Saturday, December 8, 2012

No shit it was Friday...


           Yes. The first Friday I'm not working nor dead fucking tired of doing so. I was even invited out, but I can't. I'm not sure if it's worth telling you readers why I ended up choosing to stay at home tonight when for the first time in quite a long time I really feel like going out and have some fun, even if this meant only sitting around a convenience store, having Ices and few cigarettes with an only friend. It's a very sad and personal story I hoped  to be drowned in vodka in a few hours. Luckily I still had some left.

           Of course I was expecting the night to be a complete waste, but somehow - in a way I will always ask myself how come - turned out into something good. Maybe I just can afford to be indecently optimistic because of these smiles life saves for me among the darkest corners of my existence.

           And suddenly tonight I don't really feel like telling you again how good it is to be fucked by his dick. It seems boring to describe once more the lustful feelings of his parts against mine. Suddenly tonight I wish I could make you figure the charming sound of his laughing, the childish innocence of his smile. I know you might get the chills when I write about the dripping orgasms he gaves me, but  would you be able to understand how it feels when we're holding hands, caressing each other's thumbs? And when he gently takes my hair out of my face, this never gave me nipple erections, but get my heart so warm I could feel my spirit melting. And you'd never guess that his eyes shine brighter when he's telling something funny than giving any of his hottest sexy looks. That ones that makes me wet only in remembering it. A chemistry so powerful I can bring it over and over, night after night, the same fantasy, the same memories kept with the whole of my body to recreate the best moments almost as if I could feel him inside me.

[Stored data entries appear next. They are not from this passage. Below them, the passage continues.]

(** The invariant speaks of the module only. *)
Lemma parsed_part h s s' : module_part s' = module_part s -> parsed h s -> parsed h s'.
Proof.
  unfold module_part. intros E. injection E as E1 E2 E3 E4 E5. intros [H1 H2 H3 H4 H5 H6 H7 H8].
  split; unfold blank, written, source_module in *; rewrite ?E1, ?E2, ?E3, ?E4, ?E5 in *; assumption.
Qed.
(** Before the code, and of these parts of it. *)
Definition core (s : binary_parser) :=
  (m_types (p_mod s), m_imports (p_mod s), m_globals (p_mod s), p_type_aliases s, m_stack_limit_is_bytes (p_mod s),
   m_code (p_mod s), p_function_bodies s, bytecode (p_mod s), m_data (p_mod s), p_maximum_stack s).
Lemma check_import_types m m' : m_types m' = m_types m -> check_import m' = check_import m.
Proof. intros E. unfold check_import. now rewrite E. Qed.
Lemma parsed_core h h' s s' : core s' = core s -> h <= h' -> h < 12 -> parsed h s -> parsed h' s'.
Proof.
  unfold core. intros E Hh Hlt. injection E as E1 E2 E3 E4 E5 E6 E7 E8 E9 E10. intros [H1 H2 H3 H4 H5 H6 H7 H8]. destruct (H7 Hlt) as [Hb Hd].
  assert (Ec : check_import (p_mod s') = check_import (p_mod s)) by now apply check_import_types.
  assert (Hb' : blank s') by (unfold blank in *; now rewrite E6, E7, E8, E10).
  split; rewrite ?E1, ?E2, ?E3, ?E4, ?E5, ?E6, ?E7, ?E8, ?E9, ?E10, ?Ec in *; auto. intros; apply H6; lia.
Qed.

(** *** Sections that set one vector *)
Definition core_of (p : module * list Z * list pending_body * option Z * Z) :=
  let '(m, aliases, bodies, _, stack) := p in
  (m_types m, m_imports m, m_globals m, aliases, m_stack_limit_is_bytes m, m_code m, bodies, bytecode m, m_data m, stack).
Lemma vector_parsed {E} (v : vector_of E) l h h' s s' : module_part s' = part_with v l s -> core_of (part_with v l s) = core s ->
  h <= h' -> h < 12 -> parsed h s -> parsed h' s'.
Proof. intros El Ec. apply parsed_core. change (core s') with (core_of (module_part s')). now rewrite El. Qed.

Definition all {A} (_ : A) : Prop := True.
Lemma yields_all {A} (p : M binary_parser A) : yields all p. Proof. now intros s a s' _ _. Qed.
Lemma type_entry_quiet : SectionFrame.quiet (let* ft := parse_func_type _options in ret (with_sig_hash ft)).
Proof. quiet. Qed.
Lemma type_section_parsed h s u s' : h < 1 -> good (p_code s) -> parsed h s -> parse_type_section _options s = Ok u s' ->
  adv 0 (p_code s) (p_code s') /\ parsed 1 s'.
Proof.
  intros Hh Hg [H1 H2 H3 H4 H5 H6 H7 H8] H. destruct (H6 Hh) as [Ea Ei]. destruct (H7 ltac:(lia)) as [Hb Hd].
  apply (section_impl_ok types_v types_lens _ (fun t => sig_wf t = true)) in H as [Ha (l & El & Hl)].
  - split; [exact Ha|]. unfold module_part, part_with in El. injection El as E1 E2 E3 E4 E5. unfold types_v in E1. cbn [v_set] in E1.
    assert (Hb' : blank s') by (unfold blank in *; rewrite E1, E3, E5; exact Hb).
    split; rewrite ?E1, ?E2, ?E3, ?E5; cbn; rewrite ?Ea, ?Ei; auto; try lia. apply forallb_Forall. exact Hl.
  - intros i. apply type_entry_quiet.
  - intros i s0 t s0' Hg0 Ht. apply bind_ok in Ht as (ft & s1 & Hf & Ht). apply ret_ok in Ht as [-> _]. exact (func_type_yields _ _ _ _ Hg0 Hf).
  - exact Hg.
Qed.
(* ===== verification/ValidatorFindings.v ===== *)
(** * Findings in the validator and the bitcode writer

    Modules that the parser accepts and should not, or accepts and compiles to
    code that does something else.  Each is a concrete module, run through
    [write_code_out] and, where it matters, through [execute]. *)
From Stdlib Require Import ZArith Lia Bool String.
From stdpp Require Import base list numbers decidable option gmap.
From S2P Require Import Prelude Leb128 Types InitExpr ConstExpr ParseInit Stack Memory Numeric Softfloat Context Operands Interp Handlers Demo Invariants.
From S2P Require Import TypedOps TypedVec Typing Control Verifier Soundness Exceptions Budget Termination.
From S2P Require Import Writer Validator ParseVec ParseBody TrackerSpec Emission BodySound ScopeSound BranchSound LoopSound ParserFrame FunctionSound CompileSound Validated.
Import Opcode BitcodeWriter.

(** One function, of the first of the types [ts], with the body [bytes]. *)
Definition probe_module (ts : list func_type) : module := {|
  m_start := UINT32_MAX; m_types := ts; m_imports := []; m_functions := [0];
  m_tables := []; m_memories := [{| mt_limits := demo_limits 1 1; Types.is_memory64 := false |}]; m_globals := []; m_exports := [];
  m_elements := []; m_code := []; m_data := []; m_tags := []; m_import_functions := [];
  m_num_imported_tables := 0; m_num_imported_memories := 0; m_num_imported_globals := 0;
  m_stack_limit_is_bytes := false; m_error := None; bytecode := [] |}.
Definition probe_body (bytes : list Z) : pending_body := {|
  pb_bytes := bytes;
  pb_fb := {| fb_wasm_body_bytes := vec_size bytes; fb_locals := []; fb_code := 0; fb_stack_size := 0; fb_prologue_gas_extra := 0 |} |}.
Definition probe_out (ts : list func_type) (bytes : list Z) : outcome bitcode_writer (module * Z) :=
  write_code_out error_ 1000 (probe_module ts) (map Z.of_nat (seq 0 (List.length ts))) None default_options 60 [probe_body bytes].
Definition probe_code (ts : list func_type) (bytes : list Z) : option (list opcode) :=
  match probe_out ts bytes with Ok (m, _) _ => Some (bytecode m) | _ => None end.
Definition probe_error (ts : list func_type) (bytes : list Z) : option exn :=
  match probe_out ts bytes with Throw e _ => Some e | _ => None end.
Definition probe_run (ts : list func_type) (bytes : list Z) : option (outcome unit (option Stack.elem)) :=
  match probe_out ts bytes with
  | Ok (m, _) _ =>
      Some (match execute (run 1000) 0 [] (end_state (reset (fresh_ctx m)) (fresh_ctx m)) with
            | Ok r _ => Ok r tt | Throw e _ => Throw e tt | UB => UB end)
  | _ => None
  end.

(** ** [br_table] compares the labels by arity and first result only

    The default label expects [i32 i64], the case label [i32 f64]: both have two
    results and [label_result], the first of them, does not tell them apart, so
    the [i64] is read as an [f64]. *)
Definition confusion_types : list func_type :=
  [demo_type [] [types.i32]; demo_type [] [types.i32; types.i64]; demo_type [] [types.i32; types.f64]].
Definition confusion_body : list Z :=
  [0x02; 0x02; 0x02; 0x01; 0x41; 0; 0x42; 5; 0x41; 0; 0x0E; 1; 1; 0; 0x0B; 0x1A; 0x1A; 0x41; 0; 0x44; 0; 0; 0; 0; 0; 0; 0; 0; 0x0B;
   0x99; 0x1A; 0x0B].
(** A module that is accepted although the two labels of its [br_table] have
    different types; running it reads an operand under the wrong type. *)
Lemma br_table_type_confusion : probe_run confusion_types confusion_body = Some UB.
Proof. vm_compute. reflexivity. Qed.

(** ** A typed [select] takes any byte for its type

    With the byte 0x40, which stands for no type, the two operands are not
    popped at all, and validation and execution disagree on the depth. *)
Definition select_body : list Z := [0x41; 1; 0x1C; 1; 0x40; 0x1A; 0x41; 3; 0x0B].
(** The body [i32.const 1; select 0x40; drop; i32.const 3] is accepted and its
    code underflows the operand stack. *)
Lemma typed_select_underflows :
  probe_code [demo_type [] [types.i32]] select_body = Some [i32_const_ 1; select_; drop_; i32_const_ 3; return_ 0 1 1] /\
  match probe_run [demo_type [] [types.i32]] select_body with Some (Throw e _) => exn_class e = wasm_interpreter_exception | _ => False end.
Proof. split; vm_compute; reflexivity. Qed.

(** ** A function's code is allocated at one instruction per byte

    A branch out of [n] [try_table]s emits [n] [eh_leave]s and the branch for two
    bytes of source.  When the instructions are as many as the bytes, the resize
    in [emit_epilogue] grows the vector, and growing does not copy; when they
    are more, the write is out of the bounds of the vector. *)
Definition nested_try : list Z := concat (replicate 4 [0x1F; 0x40; 1; 2; 0]).
Definition leaving_body (branches : nat) : list Z := nested_try ++ concat (replicate branches [0x0C; 4]) ++ replicate 5 0x0B.
(** The written instructions of a valid function are replaced by whatever the
    allocator's memory held. *)
Lemma emitted_code_is_lost :
  probe_code [demo_type [] []] (leaving_body 3) = Some (replicate 31 error_ ++ [return_ 0 0 1]).
Proof. vm_compute. reflexivity. Qed.
(** A valid function with one branch more is rejected. *)
Lemma valid_code_is_rejected :
  match probe_error [demo_type [] []] (leaving_body 4) with Some e => exn_class e = wasm_vector_oob_exception | None => False end.
Proof. vm_compute. reflexivity. Qed.
(** With a branch less the code is the source's. *)
Lemma shorter_code_is_kept :
  match probe_run [demo_type [] []] (leaving_body 2) with Some (Ok r _) => r = None | _ => False end.
Proof. vm_compute. reflexivity. Qed.

(** ** Two indices share one 32-bit immediate

    A type index of 65536 on table 0 and the type index 0 on table 1 become the
    same instruction; neither the parser nor the writer bounds them by 16 bits. *)
Lemma call_indirect_indices_collide w : emit_call_indirect 65536 0 w = emit_call_indirect 0 1 w.
Proof. reflexivity. Qed.
(* ===== verification/GasPool.v ===== *)
(** * Gas shared by instances: [gas_pool]

    Models psizam/gas_pool.hpp.  One thread leases exactly what the pool has and
    leaves it alone otherwise.  Two threads do not: [try_lease] subtracts first
    and adds back on failure, and in between the unsigned balance has wrapped
    around, so another thread is granted gas the pool never had. *)
From Stdlib Require Import ZArith Lia Bool String.
From stdpp Require Import base list numbers decidable option gmap functions.
From S2P Require Import Prelude Types Stack Memory Context.

Record gas_pool := { remaining : Z; lease_size : Z }.
#[global] Instance eta_gas_pool : Eta gas_pool := fun p => {| remaining := remaining p; lease_size := lease_size p |}.

Definition pool_make (budget lease : Z) : gas_pool := {| remaining := budget; lease_size := lease |}.
Definition balance (p : gas_pool) : Z := remaining p.
Definition pool_add (delta : Z) (p : gas_pool) : gas_pool := p <| remaining := wrap 64 (remaining p + delta) |>.
(** The first atomic operation of [try_lease]: the previous balance is returned. *)
Definition lease_sub (want : Z) (p : gas_pool) : Z * gas_pool := (remaining p, p <| remaining := wrap 64 (remaining p - want) |>).
Definition try_lease (want : Z) (p : gas_pool) : Z * gas_pool :=
  let (prev, p1) := lease_sub want p in
  if want <=? prev then (want, p1) else (0, pool_add want p1).

(** The handler at a deadline. *)
Definition pool_yield_handler : M (gas_state * gas_pool) unit := fun gp =>
  let (lease, p) := try_lease (lease_size gp.2) gp.2 in
  if lease =? 0 then Throw (Exn wasm_gas_exhausted_exception "gas_pool: exhausted") (gp.1, p)
  else Ok tt (gp.1 <| deadline := wrap 64 (deadline gp.1 + lease) |>, p).

(** ** One thread *)
Lemma try_lease_exact want p : in_u 64 (remaining p) -> in_u 64 want ->
  try_lease want p = if want <=? remaining p then (want, p <| remaining := remaining p - want |>) else (0, p).
Proof.
  intros Hr Hw. unfold try_lease, lease_sub. destruct (Z.leb_spec want (remaining p)) as [Hle|Hlt].
  - rewrite wrap_small by (unfold in_u in *; lia). reflexivity.
  - unfold pool_add, wrap. cbn. rewrite Zplus_mod_idemp_l, Z.sub_add, Z.mod_small by (unfold in_u in *; lia). now destruct p.
Qed.
(** The handler conserves gas: what the instance gains the pool loses, and an
    exhausted pool changes neither. *)
Lemma pool_yield_conserves g p : in_u 64 (remaining p) -> 0 < lease_size p < 2 ^ 64 ->
  match pool_yield_handler (g, p) with
  | Ok _ (g', p') => lease_size p <= remaining p /\ remaining p' = remaining p - lease_size p /\
      deadline g' = wrap 64 (deadline g + lease_size p) /\ consumed g' = consumed g
  | Throw e (g', p') => remaining p < lease_size p /\ g' = g /\ p' = p /\ exn_class e = wasm_gas_exhausted_exception
  | UB => False
  end.
Proof.
  intros Hr Hl. unfold pool_yield_handler. cbn [fst snd]. rewrite try_lease_exact by (unfold in_u in *; lia).
  destruct (Z.leb_spec (lease_size p) (remaining p)); cbn -[Z.eqb]; [|repeat split; auto].
  destruct (Z.eqb_spec (lease_size p) 0); [lia|]. repeat split; auto.
Qed.

(** ** Two threads

    A thread in [try_lease]: before the subtraction, before it adds back, done. *)
Inductive lease_pc := LSub (want : Z) | LUndo (want : Z) | LDone (granted : Z).
Definition lease_step (t : nat) (s : gas_pool * (nat -> lease_pc)) : gas_pool * (nat -> lease_pc) :=
  match s.2 t with
  | LSub want => let (prev, p) := lease_sub want s.1 in (p, <[t := if want <=? prev then LDone want else LUndo want]> s.2)
  | LUndo want => (pool_add want s.1, <[t := LDone 0]> s.2)
  | LDone _ => s
  end.
(** Both ask a pool of 5 for 10. *)
Definition lease_race : gas_pool * (nat -> lease_pc) := fold_left (fun s t => lease_step t s) [1; 2; 1]%nat (pool_make 5 10, fun _ => LSub 10).
Lemma gas_pool_overdrawn : (lease_race.2 1%nat, lease_race.2 2%nat, balance lease_race.1) = (LDone 0, LDone 10, 2 ^ 64 - 5).
Proof. vm_compute. reflexivity. Qed.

But no matter how many words I can use, I will never be able to make any other person to have the slightest glimpse of how do I feel when I see him doing something funny just to make me smile. Or when he smiles at something funny I do -even involuntarily. Specially involuntarily, I'd say.

             But while writting about his sex usually fills me with his presence, remembering about his love makes me conscient of his absence. As if his essence lived among the lines of each erotic story, and every sweet memory of his being was telling that he's not here. And I dunno whether I'm lucky or cursed. All I am sure now is that i'm going to sleep.

Happy.

=)



No comments:

Post a Comment

Go ahead and show me what you´ve got..!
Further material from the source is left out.